Halle (Saale) - Das Land hat 2016 einen Haushaltsüberschuss von 350 Millionen Euro erwirtschaftet. Ein Grund seien deutlich höhere Steuermehreinnahmen, teilte das Finanzministerium am Dienstag mit. Allein dadurch seien 365 Millionen Euro mehr eingenommen worden.

Auch die seit Dezember greifende Beteiligung des Bundes bei den Integrationskosten für Flüchtlinge habe einen großen Anteil.

Dank der positiven Einnahmesituation sei es möglich gewesen, im laufenden Betrieb bereits erste finanzielle Entlastungen der Kommunen, 270 neue Lehrerstellen sowie 20 Hilfspolizisten zu finanzieren, ohne auf Rücklagen zurückgreifen zu müssen.

Unerwartete Einnahmen für Sachsen-Anhalt: Finanzminister will alte Schulden tilgen

Finanzminister André Schröder will dem Landtag vorschlagen, einen Teil des Überschusses für eine Sondertilgung der Altschulden zu verwenden. Der Großteil solle in Rücklagen fließen, sagte der CDU-Politiker.

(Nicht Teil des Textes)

Lemma construct_fields hook s r s' :
  construct_envelope options workspaceRoot hook s = (r, s') →
  pending s' = pending s ∧ deferreds s' = deferreds s ∧ closed s' = closed s.
Proof.
  unfold construct_envelope. destruct (o_envelope options) as [o|]; [|by intros [= _ <-]].
  case_bool_decide; [by intros [= _ <-]|]. cbv zeta. destruct (negb _); [by intros [= _ <-]|].
  step. cbn [id]. unfold activate_envelope, push_remembered, push_envelope.
  case_bool_decide; [step|].
  - case_bool_decide; by intros [= _ <-].
  - unfold bind. rewrite persist_run. destruct (hook _ _) as [[err|] m]; [by intros [= _ <-]|].
    case_bool_decide; by intros [= _ <-].
Qed.

Lemma make_ok hook ceiling s0 m m' :
  make options workspaceRoot hook ceiling m = (inr s0, m') → sys_ok s0 (mkSystem s0 []).
Proof.
  unfold make. cbv zeta. destruct (allows_unsafe _ _ || _); [done|].
  destruct (construct_envelope _ _ _ _) as [[e|u] s'] eqn:Ec; [done|]. intros [= -> _].
  apply construct_fields in Ec as (Hp & Hd & Hcl).
  assert (pending s0 = [] ∧ deferreds s0 = [] ∧ closed s0 = false) as (Ep & Ed & Ecl).
  { rewrite Hp, Hd, Hcl. unfold initial_store. by destruct (normalizeRules _). }
  constructor; cbn [store fibers]; rewrite ?Ep, ?Ed; try done.
  - intros f ?%not_elem_of_nil. done.
  - apply NoDup_nil_2.
  - intros f ?%not_elem_of_nil. done.
  - intros k e ?%not_elem_of_nil. done.
  - apply NoDup_nil_2.
  - intros c r Hr. by left.
Qed.

(** A reachable system. *)
Definition reachable (s0 : Store) (sys : System) : Prop :=
  ∃ hook ceiling ops m, fst (make options workspaceRoot hook ceiling m) = inr s0 ∧
    sys = performs options workspaceRoot ops (mkSystem s0 []).

Lemma reachable_ok s0 sys : reachable s0 sys → sys_ok s0 sys.
Proof.
  intros (hook & ceiling & ops & m & Hm & ->). apply performs_ok.
  destruct (make _ _ _ _ m) as [r m'] eqn:E. cbn in Hm. subst. by eapply make_ok.
Qed.

(** ** Authority *)

(** The ceiling and the capability an answer grants, and the request it answers. *)
Definition granted (a : Answer) : option (CapabilitySet * Capability) :=
  match a with
  | Settled ceiling c (inr _) => Some (ceiling, c)
  | Exited e Granted => Some (e_ceiling e, e_capability e)
  | _ => None
  end.

Definition request_of (a : Answer) : option string :=
  match a with Exited e _ => Some (e_requestId e) | _ => None end.

(** C4. Nothing is granted without authority: whenever a [check] ends with
    success, at once or after a reply, the capability is within the ceiling the
    fiber had, the configured policy does not reduce to a denial of it, and either
    an allow rule selects it that was configured or that an event already recorded
    granted, or the event that answers this very request once is recorded. *)
Theorem granted_has_authority s0 sys o ceiling c :
  reachable s0 sys →
  let answer := fst (perform options workspaceRoot o sys) in
  let s' := store (snd (perform options workspaceRoot o sys)) in
  granted answer = Some (ceiling, c) →
  allows ceiling c = true ∧ configured_effect (configuredRules s0) c ≠ Deny ∧
  (authorised s0 s' c ∨
   ∃ requestId, request_of answer = Some requestId ∧ once_logged s' requestId c).
Proof.
  intros Hok%reachable_ok. cbv zeta. destruct sys as [s fs].
  destruct o as [ceil c' meta|hook id res sup|hook eo| | |i|i|i|f]; cbn [perform]; unfold serve; cbn [store fibers].
  - unfold check. step. cbn [id]. destruct (closed s); [done|].
    destruct (allows ceil c') eqn:Hal; [|done]. cbn [negb].
    destruct (evaluate (rulesets s c') c') eqn:Hev.
    + cbn. intros [= <- <-]. split_and!; [done| |left].
      * rewrite <-(ok_configured _ _ Hok). cbn [store]. intros Hd.
        by rewrite (evaluate_veto (configuredRules s) _ c' Hd : evaluate (rulesets s c') c' = Deny) in Hev.
      * apply evaluate_allow in Hev as (r & Hr & Ha & Hm). exists r.
        split; [by apply (ok_rules _ _ Hok)|done].
    + done.
    + destruct (default true (o_attended options)); [|done].
      step_by (allocateRequest_run c' (tierOf c' workspaceRoot) meta ceil s). done.
  - by destruct (reply _ _ _ _ _ _ s).
  - by destruct (grantEnvelope _ _ _ _ s).
  - done.
  - by destruct (close s).
  - destruct (fs !! i) as [f|]; [|done]. destruct (f_phase f); try done.
    by destruct (deferreds s !! e_deferred (f_entry f)) as [[]|].
  - destruct (fs !! i) as [f|]; [|done]. by destruct (f_phase f).
  - destruct (fs !! i) as [f|] eqn:Hf; [|done]. destruct (f_phase f) as [|x|] eqn:Hp; [done| |done].
    cbn. destruct x; [|done..]. intros [= <- <-].
    destruct (ok_asked _ _ Hok f) as [Ha Hc]; [by apply list_elem_of_lookup_2 in Hf|].
    destruct (ok_granted _ _ Hok i f Hf) as [Ho|Ho]; [by right| |]; split_and!; try done.
    + right. by exists (e_requestId (f_entry f)).
    + by left.
  - done.
Qed.

(** ** Waiters *)

Lemma assoc_of_in {A} k (v : A) m : NoDup m.*1 → (k, v) ∈ m → assoc k m = Some v.
Proof.
  induction m as [|[k' v'] m IH]; cbn; [by intros _ ?%not_elem_of_nil|].
  intros [Hk Hm]%NoDup_cons [[= -> ->]|Hin]%elem_of_cons; [by rewrite bool_decide_eq_true_2|].
  rewrite bool_decide_eq_false_2; [by apply IH|]. intros ->. apply Hk.
  by apply (list_elem_of_fmap_2 fst) in Hin.
Qed.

So könnten Risiken für den aktuell diskutierten Doppeletat 2017/2018, etwa durch die niedrigere November-Steuerschätzung abgefangen werden, sagte Schröder.

Das Plus sei kein Zeichen solider Haushaltsführung, kritisierte hingegen die oppositionelle Linke-Fraktion. „Die Ausgaben für Asyl und Integration sind niedriger, die Steuereinnahmen sind höher als prognostiziert. Auf beides hat die Landesregierung ungefähr den gleichen Einfluss wie auf das Wetter“, erklärte Fraktionschef Swen Knöchel.

Die Koalition habe 2016 viele vom Landtag beschlossene Projekte schlichtweg nicht umgesetzt und so Geld gespart. Knöchel nannte als Beispiel, dass 200 000 Euro für Radverkehrsprojekte eingeplant waren. Ausgegeben worden seien nur 17 000 Euro.

Zusätzliche Einnahmen für Sachsen-Anhalt: SPD sieht Rückendeckung für neue Projekte

Die mitregierende SPD sieht im Überschuss eine Rückendeckung für die Kernprojekte im Doppelhaushalt. „Solche Zahlen hätten sich frühere Landesregierungen gewünscht“, erklärte SPD-Landeschef Burkhard Lischka.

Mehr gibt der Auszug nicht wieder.